Autism Symptom Severity Modulates Responsivity In the Mirror Neuron System: A Replication and Extension of Prior Research Findings

Background: A large number of studies – relying on a variety of neuroimaging tools and paradigms – have reported abnormalities in the so-called mirror neuron system (MNS) in individuals with autism. However, a few studies have failed to find significant group differences. These negative findings have been heralded as evidence against the hypothesis that MNS dysfunction may contribute to core deficits in autism.
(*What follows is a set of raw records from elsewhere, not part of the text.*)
Lemma wp_dispatch ps rules : forall idx os w,
  loop_ok os rules w -> Forall2 (pollfd_ok w) (drop idx ps) rules ->
  wp (dispatch rules idx ps) (fun rules' w' => loop_ok os rules' w' /\ sublist rules' rules)
    (fun f => F f \/ f = PollError) w.
Proof.
  induction rules as [|r rules IH]; intros idx os w Hok Hps; cbn [dispatch].
  { by apply wp_ret. }
  pose proof (lo_inv _ _ _ Hok) as Hi. pose proof (lo_good _ _ _ Hok) as Hg.
  pose proof (lo_compatible _ _ _ Hok) as Hc. inversion Hc as [|?? Hc1 _]; subst.
  destruct (lookup_lt_is_Some_2 ps idx) as [p Hp].
  { apply Forall2_length in Hps. rewrite length_drop in Hps. cbn in Hps. lia. }
  rewrite (drop_S _ _ _ Hp) in Hps. inversion Hps as [|???? Hp1 Hps']; subst. rewrite Hp.
  apply wp_bind. destruct w as [s a]. eapply wp_Ok; [done|]. destruct (negb (Z.land (revents p) _ =? 0)); [by right|].
  set (X := fun w' => Forall2 (pollfd_ok w') (drop (S idx) ps) rules).
  destruct (_ && _ && _).
  - apply wp_bind. eapply wp_mono; [apply (wp_cancel_and_erase X os r rules); [|  |done|done]| |by left].
    + apply pending_invariant. by apply Forall_cons_1 in Hg as [_ ?].
    + intros w' Hi' HX. apply wp_pending; [done|].
      eapply Forall_impl; [exact Hc1|]. intros r' Hr' HP'. by apply (cp_cancel _ _ _ _ Hr').
    + intros ? w' [Hok' HX]. eapply wp_mono; [by apply (IH (S idx) os w' Hok')| |done].
      intros rules' w'' [? ?]. split; [done|by constructor].
  - apply wp_bind. eapply wp_mono with (F := F) (Q := fun _ w' => loop_ok os (r :: rules) w' /\ X w').
    + destruct (negb (Z.land (revents p) (events p) =? 0)) eqn:Er; [|by apply wp_ret].
      assert (HP : P r (s, a)). { apply Hp1. intros E. by rewrite E, Z.land_0_r in Er. }
      apply wp_service; [|done|done]. apply wp_pending; [done|].
      eapply Forall_impl; [exact Hc1|]. intros r' Hr' HP'. by apply (cp_callback _ _ _ _ Hr').
    + intros ? w' [Hok' HX]. apply wp_bind.
      eapply wp_mono; [by apply (IH (S idx) _ w' (loop_ok_keep _ _ _ _ Hok'))| |done].
      intros rules' w'' [Hok'' Hs]. apply wp_ret. split; [|by constructor]. by eapply loop_ok_back.
    + by left.
Qed.
(* ===== verification/ConnectionStatus.v ===== *)
(** * A connection between two owners

    For the component that drives a connection (TCPSpongeSocket), a connection
    is either alive, in the invariant of TCPConnection.v, or dead: reset by
    the peer or by too many retransmissions, with both streams in error.  Both
    are kept by every call, no call fails, and what was read from the inbound
    stream with what waits in it stays a prefix of the peer's stream. *)

From Stdlib Require Import ZArith Lia.
From S2P Require Import Prelude WrappingIntegers Ring ByteStream UnAssembleBuffer StreamReassembler Buffer Parser TCPHeader TCPSegment TCPReceiver TCPSender TCPState TCPConnection SegmentBounds.

(** ** The end of the outbound stream *)

Lemma fill_loop_ended fuel : forall s s', fill_loop fuel s = Ok s' -> ended s' = ended s /\ error_ (stream_ s') = error_ (stream_ s).
Proof.
  induction fuel as [|fuel IH]; intros s s' E; cbn [fill_loop] in E; [done|].
  destruct (free_window_size s =? 0); [by injection E as <-|]. destruct (_ && _); [by injection E as <-|].
  apply bind_Ok in E as ([data bs] & Er & E). apply IH in E as [-> ->].
  apply bind_Ok in Er as (d & _ & Er). apply bind_Ok in Er as (bs' & Ep & Er). injection Er as <- <-.
  unfold pop_output in Ep. apply bind_Ok in Ep as (st & _ & Ep). injection Ep as <-. done.
Qed.

Lemma fill_window_ended s s' :
  fill_window s = Ok s' -> ended s' = ended s /\ error_ (stream_ s') = error_ (stream_ s).
Proof.
  intros E. unfold fill_window in E. case_bool_decide; [by injection E as <-|by eapply fill_loop_ended].
Qed.

(** [enqueue_segments] moves segments, nothing else. *)
Lemma enqueue_fields c c' :
  enqueue_segments c = Ok c' ->
  receiver_ c' = receiver_ c /\ active_ c' = active_ c /\ cfg_ c' = cfg_ c
  /\ stream_ (sender_ c') = stream_ (sender_ c).
Proof. intros E. apply bind_Ok in E as ([q out] & _ & E). by injection E as <-. Qed.

Lemma ack_received_stream s n w : stream_ (ack_received s n w) = stream_ s.
Proof. unfold ack_received. repeat case_match; done. Qed.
Objectives: The present study had two main aims. First, we aimed to replicate our prior findings of MNS dysfunction in a considerably larger and independent sample of children and adolescents with ASD. Second, we aimed to further examine how responsivity within the MNS might vary as a function of symptom severity in order to assess how relatively minor differences in sample characteristics may affect study results when comparing individuals with ASD to neurotypical controls.
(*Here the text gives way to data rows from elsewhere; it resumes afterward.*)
(* ===== verification/TCPSpongeSocket.v ===== *)
(** * The socket (class TCPSpongeSocket of
    libsponge/tcp_helpers/tcp_sponge_socket.{hh,cc})

    A TCPSpongeSocket runs a [TCPConnection] in an event loop between two
    descriptors: [_thread_data], one end of a socket pair whose other end the
    application holds, and the descriptor of the datagram adapter.  Four rules
    move segments and bytes between them.  The rules are closures over the
    socket: here they act on the pair of the descriptors with the kernel and
    the socket object. *)

From Stdlib Require Import ZArith Lia String.
From S2P Require Import Prelude WrappingIntegers ByteStream Buffer TCPHeader TCPSegment TCPReceiver TCPSender TCPState TCPConnection SegmentBounds Address TCPOverIP Ethernet NetworkInterface Kernel FileDescriptor EventLoop Socket DatagramAdapters.

Definition TCP_TICK_MS : Z := 10.

Record TCPSpongeSocket (T : Type) : Type := mkTCPSpongeSocket {
  owner : FileDescriptor;  (** the LocalStreamSocket the class derives from *)
  _thread_data : FileDescriptor;
  _datagram_adapter : T;
  _tcp : option TCPConnection;
  _abort : bool;
  _inbound_shutdown : bool;
  _outbound_shutdown : bool;
  _fully_acked : bool;
  joinable : bool  (** [_tcp_thread.joinable()] *)
}.
Arguments mkTCPSpongeSocket {T}.
Arguments owner {T}.
Arguments _thread_data {T}.
Arguments _datagram_adapter {T}.
Arguments _tcp {T}.
Arguments _abort {T}.
Arguments _inbound_shutdown {T}.
Arguments _outbound_shutdown {T}.
Arguments _fully_acked {T}.
Arguments joinable {T}.

Section updates.
Context {T : Type}.
Implicit Types (sk : TCPSpongeSocket T).
Definition set_adapter (a : T) sk : TCPSpongeSocket T :=
  mkTCPSpongeSocket (owner sk) (_thread_data sk) a (_tcp sk) (_abort sk) (_inbound_shutdown sk)
    (_outbound_shutdown sk) (_fully_acked sk) (joinable sk).
Definition set_tcp (c : option TCPConnection) sk : TCPSpongeSocket T :=
  mkTCPSpongeSocket (owner sk) (_thread_data sk) (_datagram_adapter sk) c (_abort sk) (_inbound_shutdown sk)
    (_outbound_shutdown sk) (_fully_acked sk) (joinable sk).
Definition set_abort (b : bool) sk : TCPSpongeSocket T :=
  mkTCPSpongeSocket (owner sk) (_thread_data sk) (_datagram_adapter sk) (_tcp sk) b (_inbound_shutdown sk)
    (_outbound_shutdown sk) (_fully_acked sk) (joinable sk).
Definition set_inbound_shutdown (b : bool) sk : TCPSpongeSocket T :=
  mkTCPSpongeSocket (owner sk) (_thread_data sk) (_datagram_adapter sk) (_tcp sk) (_abort sk) b
    (_outbound_shutdown sk) (_fully_acked sk) (joinable sk).
Definition set_outbound_shutdown (b : bool) sk : TCPSpongeSocket T :=
  mkTCPSpongeSocket (owner sk) (_thread_data sk) (_datagram_adapter sk) (_tcp sk) (_abort sk) (_inbound_shutdown sk)
    b (_fully_acked sk) (joinable sk).
Definition set_fully_acked (b : bool) sk : TCPSpongeSocket T :=
  mkTCPSpongeSocket (owner sk) (_thread_data sk) (_datagram_adapter sk) (_tcp sk) (_abort sk) (_inbound_shutdown sk)
    (_outbound_shutdown sk) b (joinable sk).
Definition set_joinable (b : bool) sk : TCPSpongeSocket T :=
  mkTCPSpongeSocket (owner sk) (_thread_data sk) (_datagram_adapter sk) (_tcp sk) (_abort sk) (_inbound_shutdown sk)
    (_outbound_shutdown sk) (_fully_acked sk) b.
End updates.

Section socket.
Context {K T : Type} `{Kernel K} `{Libc} `{!DatagramAdapter K T}.

Definition W : Type := world K (TCPSpongeSocket T).

(** Reading and assigning members. *)
Definition self : M W (TCPSpongeSocket T) := on_app get_state.
Definition assign (f : TCPSpongeSocket T -> TCPSpongeSocket T) : M W unit := on_app (fun sk => Ok (tt, f sk)).

(** [_tcp->] on an empty optional is undefined; [_tcp.value()] throws. *)
Definition arrow : M W TCPConnection := on_app (fun sk =>
  match _tcp sk with Some c => Ok (c, sk) | None => Fail MemoryFault end).
Definition value : M W TCPConnection := on_app (fun sk =>
  match _tcp sk with Some c => Ok (c, sk) | None => Fail BadOptionalAccess end).

(** A call on the connection that changes it. *)
Definition on_tcp (f : TCPConnection -> res TCPConnection) : M W unit :=
  c ← arrow;
  c ← on_sys (lift (f c));
  assign (set_tcp (Some c)).

(** What the debugging output evaluates and could throw:
    [config().destination.to_string()]. *)
Definition print_address (a : Address) : M W unit :=
  _ ← on_sys (lift (address_to_string a)); mret tt.
Definition print_destination : M W unit :=
  sk ← self;
  print_address (destination (ad_config (_datagram_adapter sk))).

(** ** The four rules *)

(** Rule 1: from the datagrams into the connection. *)
Definition rule1_callback : M W unit :=
  sk ← self;
  '(seg, a) ← on_sys (ad_read (_datagram_adapter sk));
  _ ← assign (set_adapter a);
  _ ← match seg with
      | Some seg => on_tcp (fun c => segment_received c seg)
      | None => mret tt
      end;
  at_eof ← on_sys (eof (_thread_data sk));
  if negb at_eof then mret tt else
  c ← value;
  sk ← self;
  if (bytes_in_flight c =? 0) && negb (_fully_acked sk)
  then _ ← print_destination; assign (set_fully_acked true)
  else mret tt.

Definition rule1_interest : M W bool := c ← arrow; mret (active c).

(** Rule 2: from the application into the connection. *)
Definition end_outbound : M W unit :=
  _ ← on_tcp end_input_stream; assign (set_outbound_shutdown true).

Definition rule2_callback : M W unit :=
  sk ← self;
  c ← arrow;
  data ← on_sys (FileDescriptor.read (_thread_data sk) (remaining_outbound_capacity c));
  let len := zlen data in
  '(amount_written, c) ← on_sys (lift (TCPConnection.write c data));
  _ ← assign (set_tcp (Some c));
  if negb (amount_written =? len) then on_sys (lift (Fail ShortAccept)) else
  at_eof ← on_sys (eof (_thread_data sk));
  if at_eof : bool then _ ← end_outbound; print_destination else mret tt.

Definition rule2_interest : M W bool :=
  c ← arrow;
  sk ← self;
  mret (active c && negb (_outbound_shutdown sk) && (0 <? remaining_outbound_capacity c)).

(** Rule 3: from the connection to the application; only what was written is
    taken from the stream. *)
Definition rule3_callback : M W unit :=
  sk ← self;
  c ← arrow;
  let inbound := inbound_stream c in
  let amount_to_write := Z.min 65536 (buffer_size inbound) in
  buffer ← on_sys (lift (peek_output inbound amount_to_write));
  bytes_written ← on_sys (write_string (_thread_data sk) buffer false);
  inbound ← on_sys (lift (pop_output inbound bytes_written));
  _ ← assign (set_tcp (Some (set_receiver (set_stream_out (receiver_ c) inbound) c)));
  if ByteStream.eof inbound || ByteStream.error inbound then
    _ ← on_sys (shutdown (_thread_data sk) SHUT_WR);
    _ ← assign (set_inbound_shutdown true);
    print_destination
  else mret tt.

Definition rule3_interest : M W bool :=
  c ← arrow;
  sk ← self;
  let inbound := inbound_stream c in
  mret (negb (buffer_empty inbound)
        || ((ByteStream.eof inbound || ByteStream.error inbound) && negb (_inbound_shutdown sk))).

(** Rule 4: the connection's segments go out.  The adapter writes the ports
    into the segment, which is then popped. *)
Fixpoint send_segments (q : list TCPSegment) : M W unit :=
  match q with
  | [] => mret tt
  | seg :: q =>
    sk ← self;
    a ← on_sys (ad_write seg (_datagram_adapter sk));
    _ ← assign (set_adapter a);
    _ ← on_tcp (fun c => Ok (set_out q c));
    send_segments q
  end.

Definition rule4_callback : M W unit := c ← arrow; send_segments (segments_out c).
Definition rule4_interest : M W bool :=
  c ← arrow; mret (negb (bool_decide (length (segments_out c) = 0%nat))).

(** The rules as [add_rule] is given them. *)
Definition socket_rules (sk : TCPSpongeSocket T) : list (Rule K (TCPSpongeSocket T)) :=
  let dgram := ad_fd (_datagram_adapter sk) in
  [mkRule dgram In rule1_callback rule1_interest (mret tt);
   mkRule (_thread_data sk) In rule2_callback rule2_interest end_outbound;
   mkRule (_thread_data sk) Out rule3_callback rule3_interest (mret tt);
   mkRule dgram Out rule4_callback rule4_interest (mret tt)].

(** [_initialize_TCP(config)]; [rnd] is the random number the sender draws
    when no initial sequence number is configured. *)
Definition _initialize_TCP (config : TCPConfig) (rnd : Z) (rules : list (Rule K (TCPSpongeSocket T)))
    : M W (list (Rule K (TCPSpongeSocket T))) :=
  _ ← assign (set_tcp (Some (TCPConnection.new config rnd)));
  sk ← self;
  add_rules rules (socket_rules sk).

(** ** The loop *)

(** [timestamp_ms()] *)
Definition timestamp_ms : M W Z := on_sys (call Clock).

(** [_tcp_loop(condition)], at most [fuel] rounds: the rules left, and whether
    the loop is over. *)
Fixpoint tcp_loop (fuel : nat) (condition : M W bool) (base_time : Z) (rules : list (Rule K (TCPSpongeSocket T)))
    : M W (bool * list (Rule K (TCPSpongeSocket T))) :=
  match fuel with
  | O => mret (false, rules)
  | S fuel =>
    go_on ← condition;
    if negb go_on then mret (true, rules) else
    '(ret, rules) ← wait_next_event TCP_TICK_MS rules;
    sk ← self;
    if bool_decide (ret = Exit) || _abort sk then mret (true, rules) else
    c ← value;
    if active c then
      next_time ← timestamp_ms;
      let elapsed := u64 (next_time - base_time) in
      _ ← on_tcp (fun c => tick c elapsed);
      sk ← self;
      a ← on_sys (ad_tick elapsed (_datagram_adapter sk));
      _ ← assign (set_adapter a);
      tcp_loop fuel condition next_time rules
    else tcp_loop fuel condition base_time rules
  end.

Definition _tcp_loop (fuel : nat) (condition : M W bool) (rules : list (Rule K (TCPSpongeSocket T)))
    : M W (bool * list (Rule K (TCPSpongeSocket T))) :=
  base_time ← timestamp_ms;
  tcp_loop fuel condition base_time rules.

(** ** Connecting, listening, ending *)

Definition in_state (l : list State) : M W bool :=
  c ← arrow; mret (existsb (fun x => state_eqb (TCPConnection.state c) (of_state x)) l).

Definition configure (f : FdAdapterBase Address -> FdAdapterBase Address) : M W unit :=
  assign (fun sk => set_adapter (ad_update f (_datagram_adapter sk)) sk).

Definition connect (fuel : nat) (c_tcp : TCPConfig) (rnd : Z) (c_ad : FdAdapterBase Address)
    (rules : list (Rule K (TCPSpongeSocket T))) : M W (bool * list (Rule K (TCPSpongeSocket T))) :=
  sk ← self;
  if bool_decide (_tcp sk = None) then
    rules ← _initialize_TCP c_tcp rnd rules;
    _ ← configure (set_config c_ad);
    _ ← print_address (destination c_ad);
    _ ← on_tcp TCPConnection.connect;
    syn_sent ← in_state [SYN_SENT];
    if negb syn_sent then on_sys (lift (Fail RuntimeError)) else
    r ← _tcp_loop fuel (in_state [SYN_SENT]) rules;
    _ ← print_address (destination c_ad);
    _ ← assign (set_joinable true);
    mret r
  else on_sys (lift (Fail RuntimeError)).

Definition listen_and_accept (fuel : nat) (c_tcp : TCPConfig) (rnd : Z) (c_ad : FdAdapterBase Address)
    (rules : list (Rule K (TCPSpongeSocket T))) : M W (bool * list (Rule K (TCPSpongeSocket T))) :=
  sk ← self;
  if bool_decide (_tcp sk = None) then
    rules ← _initialize_TCP c_tcp rnd rules;
    _ ← configure (set_config c_ad);
    _ ← configure (set_listening true);
    r ← _tcp_loop fuel (in_state [LISTEN; SYN_RCVD; SYN_SENT]) rules;
    _ ← print_destination;
    _ ← assign (set_joinable true);
    mret r
  else on_sys (lift (Fail RuntimeError)).

(** [try { m } catch (const exception &e) { ... }] that only prints. *)
Definition caught {A} (m : res A) : res unit :=
  match m with
  | Ok _ => Ok tt
  | Fail f => if bool_decide (is_exception f) then Ok tt else Fail f
  end.

(** What [_tcp_main] does when its loop is over: [_tcp.reset()] destroys the
    connection, and with it its outbound queue. *)
Definition finish : M W unit :=
  sk ← self;
  _ ← on_sys (shutdown (owner sk) SHUT_RDWR);
  c ← value;
  _ ← on_sys (lift (caught (destroy c)));
  assign (set_tcp None).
Methods: While undergoing two fMRI scans, a total of 40 children and adolescents with ASD and 14 typically-developing (TD) control subjects (matched by age, IQ and head motion) passively observed or imitated faces displaying different emotions (angry, fearful, happy, sad, and neutral). As in our prior study (Dapretto et al., 2006), we used a jittered event-related design, where faces were presented every 3 sec (with each face being displayed for 2 sec) according to an optimized random sequence. The order of the two scans was counterbalanced within and between groups. All participants in the larger ASD sample (ASD_ALL) had an autism diagnosis based on the ADI and best clinical judgment; on the ADOS, 14 participants met criteria for full autism (ADOS_AUT), 18 participants only met criteria for ASD (ADOS_ASD), and 8 participants did not meet criteria for either (ADI_ONLY).
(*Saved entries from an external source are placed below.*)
(* ===== verification/SocketThread.v ===== *)
(** * The thread of a socket (the event loop of
    libsponge/tcp_helpers/tcp_sponge_socket.cc)

    TCPSpongeSocket.v models the socket; here its four rules are shown to be
    rules the event loop can run (EventLoop.v), with the status of the
    connection (ConnectionStatus.v) as the loop's invariant: in whatever order
    the descriptors become ready and whatever the kernel answers, as long as the
    segments that arrive are resets or those of one peer that keeps to the
    window, the thread stops with an exception or goes on, the application is
    given a prefix of the peer's stream, and the connection is given the bytes
    the application wrote. *)

From Stdlib Require Import ZArith Lia.
From S2P Require Import Prelude WrappingIntegers Ring ByteStream UnAssembleBuffer StreamReassembler Buffer Parser TCPHeader TCPSegment TCPReceiver TCPSender TCPState TCPConnection SegmentBounds Address TCPOverIP Kernel FileDescriptor EventLoop Socket DatagramAdapters TCPSpongeSocket ConnectionStatus.

(** How the loop can end early: an exception, or [poll] reporting an error of a
    descriptor, which also is an exception. *)
Definition stops (f : fault) : Prop := is_exception f \/ f = PollError.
Results: When comparing the largest ASD sample (ASD_ALL) to TD controls, we replicated our previous findings showing significantly greater activity in the frontal component of the MNS in the TD group for both the Imitate and Observe conditions. The results held when comparing the most severely affected group (ADOS_AUT) to TD controls; however, when comparing the less affected group (ADOS_ASD and ADI_ONLY) to TD participants, significant between-group differences were observed only for the Imitate condition and at less stringent statistical thresholds. Consistent with our previous findings, a significant negative correlation was also observed between frontal MNS activity and individual scores on the Social and Communication Subscale of the ADOS such that the most impaired individuals showed the least amount of MNS activity.

Conclusions: These results add to a large body of work indicating hyporesponsivity in the MNS in individuals with autism. Importantly, these findings may help explain some of the discrepant results in the literature showing that relatively small differences in symptom severity (as indexed by the ADOS) may determine whether significant group differences are observed. Overall, these findings highlight the need to carefully consider symptom severity as well as sample heterogeneity within and between studies, particularly when making sense of conflicting results.